With 504 parents returning the survey the data can be considered representative. There was quite an even spread across year levels and an overview is provided below.
Transition to Remote Learning
On a scale of 1 (‘Struggling’) to 5 (‘Thriving’):
- 67.9 per cent of families believed they were, as a household, navigating remote learning with their daughters well (rating 4 or 5)
- 72.75 per cent of families believed their daughters were adjusting well to remote learning (rating 4 or 5)
- 62.66 per cent of families reported to managing well with quarantine generally (rating 4 or 5).
A strong proportion of parents ‘Agreed’ or ‘Strongly Agreed’ with the following statements:
- I understand that the School has been making decisions in response to guidance from health authorities (94.32 per cent)
- I have felt reassured that my daughter’s safety is the School’s priority (89.08 per cent)
- I understand what the School expects of my daughter during remote learning (82.97 per cent)
- My daughter is managing the work set by the School (80.13 per cent)
- The resources required for remote learning have been useful (75.42 per cent)
- The resources required for remote learning have been easily accessible (80.05 per cent)
- I am concerned about the impact of remoting learning on my daughter’s education (48.69 per cent).
- Almost 50 per cent (49.57 per cent) of parents reported worrying about their daughter’s social and emotional health during this period.
- 72.81 per cent of parents reported that their daughter has adjusted well to remote learning.
- 80 per cent of parents said their daughter knew who to contact for support.
Communication from the School
Many parents have ‘Agreed’ or ‘Strongly Agreed’ with the following statements:
- The communication from the Principal about the School’s response to the current situation has been timely, clear and effective (88.96 per cent)
- My daughter’s teachers have been available when my daughter or I have needed help (72.91 per cent)
- I have felt well informed about matters that affect my daughter and our family (85.59 per cent).

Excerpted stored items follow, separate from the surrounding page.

(** C4: a run of [add_visit] calls on one visit id leaves the visit in the
    record; every key has the value of the last call that supplies it and
    otherwise the value it had before; when the visit is new it starts as
    the empty [VisitRecord], without fields and without notes, so that
    after calls with pairwise disjoint field maps a key has a value exactly
    when one of the maps gives it that value, and the notes are the notes
    appended by the calls; no key present before is lost. *)
Theorem add_visit_merges visit_id (calls : list (pydict * option pydict)) r :
  calls <> [] ->
  Forall (fun c => dict_wf c.1) calls ->
  let r' := add_visit_calls visit_id calls r in
  is_Some (dict_get visit_id (visits r'))
  /\ (forall k,
        dict_get k (fields_of visit_id r') =
          match last_supplied k (map fst calls) with
          | Some v => Some v
          | None => dict_get k (fields_of visit_id r)
          end)
  /\ (dict_get visit_id (visits r) = None ->
      notes_of visit_id r' = appended_notes calls
      /\ (pairwise_disjoint (map fst calls) ->
          forall k v,
            dict_get k (fields_of visit_id r') = Some v
            <-> exists m, m ∈ map fst calls /\ dict_get k m = Some v))
  /\ (forall k,
        dict_mem k (fields_of visit_id r) = true ->
        dict_mem k (fields_of visit_id r') = true)
  /\ (dict_get visit_id (visits r) = None ->
      dict_get visit_id (visits (add_visit visit_id [] None r))
      = Some (mkVisit [] [])).
Proof.
  intros Hne Hwf r'. subst r'. split; [|split; [|split; [|split]]].
  - destruct calls as [|c calls] using rev_ind; [congruence|].
    rewrite add_visit_calls_snoc. apply add_visit_present.
  - intros k. apply add_visit_calls_fields, Hwf.
  - intros Hnew. split.
    + rewrite add_visit_calls_notes. unfold notes_of. rewrite Hnew. reflexivity.
    + intros Hdis k v. rewrite add_visit_calls_fields by exact Hwf.
      unfold fields_of at 1. rewrite Hnew. simpl. split.
      * destruct (last_supplied k (map fst calls)) as [w|] eqn:Hl; [|discriminate].
        intros [= ->]. apply last_supplied_Some, Hl.
      * intros (m & Hin & Hg). rewrite (last_supplied_disjoint _ _ _ _ Hdis Hin Hg).
        reflexivity.
  - intros k. unfold dict_mem. rewrite add_visit_calls_fields by exact Hwf.
    destruct (last_supplied k (map fst calls)); [reflexivity|]. tauto.
  - intros Hnew. unfold add_visit, dict_mem. rewrite Hnew.
    rewrite dict_get_set_eq. simpl. apply dict_get_set_eq.
Qed.

Lemma add_visit_merges_witness :
  dict_get (Some "Age") (fields_of "V1" (add_visit_calls "V1" calls_demo record_demo))
  = Some (VStr "32")
  /\ dict_mem (Some "Age") (fields_of "V2" (add_visit_calls "V2" calls_demo record_demo))
     = true.
Proof.
  assert (Hne : calls_demo <> []) by discriminate.
  assert (Hwf : Forall (fun c : pydict * option pydict => dict_wf c.1) calls_demo).
  { apply (bool_decide_unpack _). vm_compute. reflexivity. }
  split.
  - destruct (add_visit_merges "V1" calls_demo record_demo Hne Hwf) as (_ & H & _).
    rewrite H. reflexivity.
  - destruct (add_visit_merges "V2" calls_demo record_demo Hne Hwf)
      as (_ & H & Hnew & _).
    destruct (Hnew eq_refl) as [_ Hdis]. unfold dict_mem. rewrite H. reflexivity.
Defined.

(** C9: [add_visit] appends the note exactly when the [notes] argument is
    true as a condition; with [None] or with an empty mapping the fields
    are merged and the notes of the visit stay as they were. *)
Theorem add_visit_note_iff_truthy visit_id d (n : option pydict) r :
  let r' := add_visit visit_id d n r in
  fields_of visit_id r' = dict_update (fields_of visit_id r) d
  /\ (notes_truthy n = true <->
      exists m, n = Some m /\ notes_of visit_id r' = notes_of visit_id r ++ [m])
  /\ (notes_truthy n = false <-> notes_of visit_id r' = notes_of visit_id r)
  /\ notes_of visit_id (add_visit visit_id d None r) = notes_of visit_id r
  /\ notes_of visit_id (add_visit visit_id d (Some []) r) = notes_of visit_id r.
Proof.
  simpl. split; [apply add_visit_fields|].
  rewrite !add_visit_notes. unfold appended_notes. simpl.
  split; [|split; [|split]].
  - destruct n as [[|kv n0]|]; simpl; split.
    + discriminate.
    + intros (m & [= <-] & Heq). rewrite app_nil_r in Heq.
      apply (f_equal length) in Heq. rewrite length_app in Heq. simpl in Heq. lia.
    + intros _. eexists. split; reflexivity.
    + reflexivity.
    + discriminate.
    + intros (m & Hm & _). discriminate.
  - destruct n as [[|kv n0]|]; simpl; rewrite ?app_nil_r; split; try reflexivity;
      try discriminate.
    intros Heq. apply (f_equal length) in Heq. rewrite length_app in Heq.
    simpl in Heq. lia.
  - apply app_nil_r.
  - apply app_nil_r.
Qed.

(** ** PatientRecord.add_notes_to_visit *)

(** C5: on a visit id the record does not have, [add_notes_to_visit]
    returns [False] and the record is the one it was, so no visit is
    created; on a visit the record has it returns [True], the note is the
    last of that visit's notes, which are one more than before, the fields
    of the visit, every other visit and the keys of the record are as they
    were. *)
Theorem add_notes_to_visit_spec visit_id (n : pydict) r :
  (dict_get visit_id (visits r) = None ->
   add_notes_to_visit visit_id n r = (false, r))
  /\ (forall vr, dict_get visit_id (visits r) = Some vr ->
      exists r',
        add_notes_to_visit visit_id n r = (true, r')
        /\ dict_get visit_id (visits r')
           = Some (mkVisit (data vr) (notes vr ++ [n]))
        /\ length (notes_of visit_id r') = S (length (notes_of visit_id r))
        /\ (forall v, v <> visit_id ->
              dict_get v (visits r') = dict_get v (visits r))
        /\ dict_keys (visits r') = dict_keys (visits r)
        /\ patient_id r' = patient_id r).
Proof.
  unfold add_notes_to_visit. split.
  - intros ->. reflexivity.
  - intros vr Hg. rewrite Hg. eexists. split; [reflexivity|]. simpl.
    split; [apply dict_get_set_eq|].
    split.
    { unfold notes_of. simpl. rewrite dict_get_set_eq, Hg. simpl.
      rewrite length_app. simpl. lia. }
    split; [intros v Hne; apply dict_get_set_ne, Hne|].
    split; [|reflexivity].
    apply dict_keys_set_present. unfold dict_mem. rewrite Hg. reflexivity.
Qed.

Lemma add_notes_to_visit_spec_witness :
  add_notes_to_visit "V7" [(Some "Note_ID", VStr "n9")] record_demo
  = (false, record_demo)
  /\ exists r',
       add_notes_to_visit "V1" [(Some "Note_ID", VStr "n9")] record_demo = (true, r')
       /\ length (notes_of "V1" r') = 2%nat.
Proof.
  split.
  - apply (add_notes_to_visit_spec "V7" [(Some "Note_ID", VStr "n9")] record_demo).
    reflexivity.
  - destruct (add_notes_to_visit_spec "V1" [(Some "Note_ID", VStr "n9")] record_demo)
      as [_ H].
    destruct (H (mkVisit [(Some "Age", VStr "30")]
                   [[(Some "Note_ID", VStr "n1"); (Some "Note_text", VStr "seen")]])
                eq_refl) as (r' & Hr & _ & Hlen & _).
    exists r'. split; [exact Hr | exact Hlen].
Defined.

A selection of comments and suggestions from parents are provided below:
- My daughter is thriving in the online learning environment due to the support and efficiency of her teachers.
- I would appreciate reassurance from the school that my daughter would be looked after when she returns back and to ensure the school proceeds with a sense of caution rather than insisting the girls get back to activities such as sport and other crowded events that can promote the spread.
- It has been done in very timely manner. Syllabus was switched to online mode pretty quickly. It’s been very impressive. I would want school to have at least one online tutorial everyday where children can exercise together or share their experience of what remote learning is like to them or a fun class. It will break the monotony and keep them focused and happy.
- We have felt well supported during this time. If remote learning is to extend to the end of the semester, I would like this to be taken into consideration with assessment results.
- Appreciating difficult times … needs clearer communication between school and QH… in both preventative measures and response. May we all learn.
- BGGS is doing a fantastic job of supporting our girls through this challenging period. Please keep evolving with new and engaging ways to teach/grow our girls in the remote learning environment. The valuable life skills such as flexibility, adaptability and resilience required during this period are the silver lining to the unusual unique challenge we currently face.
- They are spending too much time sitting, if they are at school at least there is time to get up and physically move between classes. Maybe if lessons were 5 minutes shorter the Girls would feel they would have enough time to get up and stretch, relax their eyes and move around.
- We’ve all done this before, so I think it is somewhat easier this time.
- We appreciate matters are beyond the school’s control but this will have affected all of the girls (to varying degrees) and therefore ongoing thought has to be given to ensure this does not effect their overall academic success.